- _Data for processing_:
(** What arrives: the message, with the IPv6 flow label and scope erased. *)
Definition carried (m : Message) : Message :=
  match m with
  | MOpenConnectionRequest2 p => MOpenConnectionRequest2
      (mk_OpenConnectionRequest2 (wire_address (req2_address p)) (req2_mtu p) (req2_guid p))
  | MOpenConnectionReply2 p => MOpenConnectionReply2
      (mk_OpenConnectionReply2 (rep2_guid p) (wire_address (rep2_address p)) (rep2_mtu p)
         (rep2_encryption_enabled p))
  | MConnectionRequestAccepted p => MConnectionRequestAccepted
      (mk_ConnectionRequestAccepted (wire_address (acc_client_address p)) (acc_system_index p)
         (acc_request_timestamp p) (acc_accepted_timestamp p))
  | MNewIncomingConnection p => MNewIncomingConnection
      (mk_NewIncomingConnection (wire_address (nic_server_address p))
         (nic_request_timestamp p) (nic_accepted_timestamp p))
  | m => m
  end.

(** What the reader makes of it. The reader of [IncompatibleProtocolVersion] looks for the
    magic where the writer puts the version. *)
Definition arrives (m : Message) : Result Message :=
  match m with
  | MIncompatibleProtocolVersion _ => Err PacketHeaderError
  | m => Ok (carried m)
  end.

(** The writer succeeds with a datagram that starts with its identifier and from
    which the reader obtains [a]. *)
Definition codec {A} (encoded : Result (list Z)) (decode : list Z -> Result A)
    (a : A) (id : Z) : Prop :=
  exists bs, encoded = Ok bs /\ head bs = Some id /\ decode bs = Ok a.

Lemma codec_intro {A} w (m : Reader A) bs a id :
  writes w bs tt -> reads_all m bs a -> zlen bs < 2 ^ 64 -> head bs = Some id ->
  codec (run_writer w) (fun buf => run_reader buf m) a id.
Proof.
  intros Hw Hr Hlen Hid. exists bs. split; [by apply run_writes|].
  split; [done|]. by apply run_reads_all.
Qed.

Lemma to_u8_range id : in_range 8 (PacketID.to_u8 id).
Proof. destruct id; unfold in_range; simpl; lia. Qed.
#[export] Hint Resolve to_u8_range : wire.

(** The length of a datagram whose parts have known lengths. *)
Ltac wire_length :=
  repeat match goal with
  | H : SocketAddr_wf _ |- _ => apply address_bytes_bounds in H
  end;
  rewrite ?length_app, ?to_bytes_length, ?be_bytes_length; simpl;
  rewrite ?length_app, ?to_bytes_length, ?be_bytes_length; simpl; lia.

Ltac wire_reads_to_end :=
  wire_reads; try (eapply reads_bind_last; [solve [eauto with wire]|]); apply reads_ret.

(** A packet whose fields follow each other at fixed widths. *)
Ltac codec_fixed :=
  eapply codec_intro;
  [ solve [wire_writes]
  | apply reads_reads_all; solve [wire_reads_to_end]
  | solve [wire_length]
  | reflexivity ].

Section Codecs.

Lemma codec_unconnected_ping p :
  Message_wf (MUnconnectedPing p) -> codec (write_packet_ping p) read_packet_ping p 0x01.
Proof. destruct p. simpl. intros [? ?]. codec_fixed. Qed.

Lemma codec_unconnected_pong p :
  Message_wf (MUnconnectedPong p) -> codec (write_packet_pong p) read_packet_pong p 0x1c.
Proof.
  destruct p as [t g motd]. simpl. intros (? & ? & Hu & Hl).
  eapply codec_intro.
  - repeat (eapply writes_bind; [solve [eauto with wire]|]). by apply writes_string.
  - apply reads_reads_all. wire_reads.
    eapply reads_bind_last; [by apply reads_string|]. apply reads_ret.
  - wire_length.
  - reflexivity.
Qed.

Lemma codec_open_connection_request_1 p :
  Message_wf (MOpenConnectionRequest1 p) ->
  codec (write_packet_connection_open_request_1 p) read_packet_connection_open_request_1 p 0x05.
Proof.
  destruct p as [v mtu]. simpl. intros [Hv Hm].
  exists (([0x05] ++ magic ++ [v]) ++ repeat 0 (Z.to_nat (mtu - 46))).
  split; [|split; [done|]].
  - apply run_writes. rewrite <- !app_assoc.
    repeat (eapply writes_bind; [solve [eauto with wire]|]). simpl.
    unfold fail_if. case_if; [blia|]. apply (writes_bind _ _ [] _ tt); [apply writes_ret|apply writes_write].
  - unfold read_packet_connection_open_request_1.
    assert (zlen (([0x05] ++ magic ++ [v]) ++ repeat 0 (Z.to_nat (mtu - 46))) + 28 = mtu) as ->
      by (rewrite length_app, repeat_length; simpl; lia).
    apply run_reads.
    + eapply reads_bind; [by apply reads_u8|]. wire_reads.
      eapply reads_bind_last; [by apply reads_u8|].
      unfold fail_if. case_if; [blia|].
      eapply reads_bind_last; apply reads_ret.
    + rewrite length_app, repeat_length. simpl. lia.
Qed.

Lemma codec_open_connection_reply_1 p :
  Message_wf (MOpenConnectionReply1 p) ->
  codec (write_packet_connection_open_reply_1 p) read_packet_connection_open_reply_1 p 0x06.
Proof. destruct p. simpl. intros (? & ? & ?). codec_fixed. Qed.

Lemma codec_open_connection_request_2 p :
  Message_wf (MOpenConnectionRequest2 p) ->
  codec (write_packet_connection_open_request_2 p) read_packet_connection_open_request_2
    (mk_OpenConnectionRequest2 (wire_address (req2_address p)) (req2_mtu p) (req2_guid p)) 0x07.
Proof. destruct p. simpl. intros (? & ? & ?). codec_fixed. Qed.

Lemma codec_open_connection_reply_2 p :
  Message_wf (MOpenConnectionReply2 p) ->
  codec (write_packet_connection_open_reply_2 p) read_packet_connection_open_reply_2
    (mk_OpenConnectionReply2 (rep2_guid p) (wire_address (rep2_address p)) (rep2_mtu p)
       (rep2_encryption_enabled p)) 0x08.
Proof. destruct p. simpl. intros (? & ? & ? & ?). codec_fixed. Qed.

Lemma codec_already_connected p :
  Message_wf (MAlreadyConnected p) ->
  codec (write_packet_already_connected p) _read_packet_already_connected p 0x12.
Proof. destruct p. simpl. intros ?. codec_fixed. Qed.

Lemma codec_connection_request p :
  Message_wf (MConnectionRequest p) ->
  codec (write_packet_connection_request p) read_packet_connection_request p 0x09.
Proof. destruct p. simpl. intros (? & ? & ?). codec_fixed. Qed.

Lemma codec_connected_ping p :
  Message_wf (MConnectedPing p) ->
  codec (write_packet_connected_ping p) read_packet_connected_ping p 0x00.
Proof. destruct p. simpl. intros ?. codec_fixed. Qed.

Lemma codec_connected_pong p :
  Message_wf (MConnectedPong p) ->
  codec (write_packet_connected_pong p) _read_packet_connected_pong p 0x03.
Proof. destruct p. simpl. intros (? & ?). codec_fixed. Qed.

Lemma timestamps_length a b : length (to_bytes 8 Big a ++ to_bytes 8 Big b) = 16%nat.
Proof. by rewrite length_app, !to_bytes_length. Qed.

Lemma internal_length a :
  SocketAddr_wf a -> zlen (concat (replicate 10 (address_bytes a))) <= 290.
Proof.
  intros H%address_bytes_bounds. simpl. rewrite !length_app. simpl. lia.
Qed.

Lemma reads_all_timestamps {A} (f : Z -> Z -> A) a b :
  in_range_signed 64 a -> in_range_signed 64 b ->
  reads_all (x ← read_i64 Big; y ← read_i64 Big; mret (f x y))
    (to_bytes 8 Big a ++ to_bytes 8 Big b) (f a b).
Proof. intros. apply reads_reads_all. wire_reads_to_end. Qed.

Lemma codec_connection_request_accepted p :
  Message_wf (MConnectionRequestAccepted p) ->
  codec (write_packet_connection_request_accepted p) read_packet_connection_request_accepted
    (mk_ConnectionRequestAccepted (wire_address (acc_client_address p)) (acc_system_index p)
       (acc_request_timestamp p) (acc_accepted_timestamp p)) 0x10.
Proof.
  destruct p as [addr idx rt at_]. simpl. intros (Ha & ? & ? & ?).
  assert (SocketAddr_wf (V4 (mk_ipv4 255 255 255 255) 19132)) as Hi
    by (simpl; repeat constructor; done).
  pose proof (internal_length _ Hi). eapply codec_intro.
  - repeat (eapply writes_bind; [solve [eauto using writes_internal_addresses with wire]|]).
    eauto with wire.
  - do 3 (eapply reads_all_bind; [solve [eauto with wire]|]).
    apply reads_all_internal; [done|apply timestamps_length|].
    by apply reads_all_timestamps.
  - apply address_bytes_bounds in Ha. rewrite !length_app, !to_bytes_length. simpl length in *. lia.
  - reflexivity.
Qed.

Lemma codec_new_incoming_connection p :
  Message_wf (MNewIncomingConnection p) ->
  codec (write_packet_new_incomming_connection p) read_packet_new_incomming_connection
    (mk_NewIncomingConnection (wire_address (nic_server_address p))
       (nic_request_timestamp p) (nic_accepted_timestamp p)) 0x13.
Proof.
  destruct p as [addr rt at_]. simpl. intros (Ha & ? & ?).
  assert (SocketAddr_wf (V4 (mk_ipv4 0 0 0 0) 0)) as Hi
    by (simpl; repeat constructor; done).
  pose proof (internal_length _ Hi). eapply codec_intro.
  - repeat (eapply writes_bind; [solve [eauto using writes_internal_addresses with wire]|]).
    eauto with wire.
  - do 2 (eapply reads_all_bind; [solve [eauto with wire]|]).
    apply reads_all_internal; [done|apply timestamps_length|].
    by apply reads_all_timestamps.
  - apply address_bytes_bounds in Ha. rewrite !length_app, !to_bytes_length. simpl length in *. lia.
  - reflexivity.
Qed.

End Codecs.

- _To do_: The first line of the entries above marks where to begin; repeat each line exactly through the one that contains "p => MOpenConnectionRequest2", and include that line.

- _Response to this task_:
(** What arrives: the message, with the IPv6 flow label and scope erased. *)
Definition carried (m : Message) : Message :=
  match m with
  | MOpenConnectionRequest2 p => MOpenConnectionRequest2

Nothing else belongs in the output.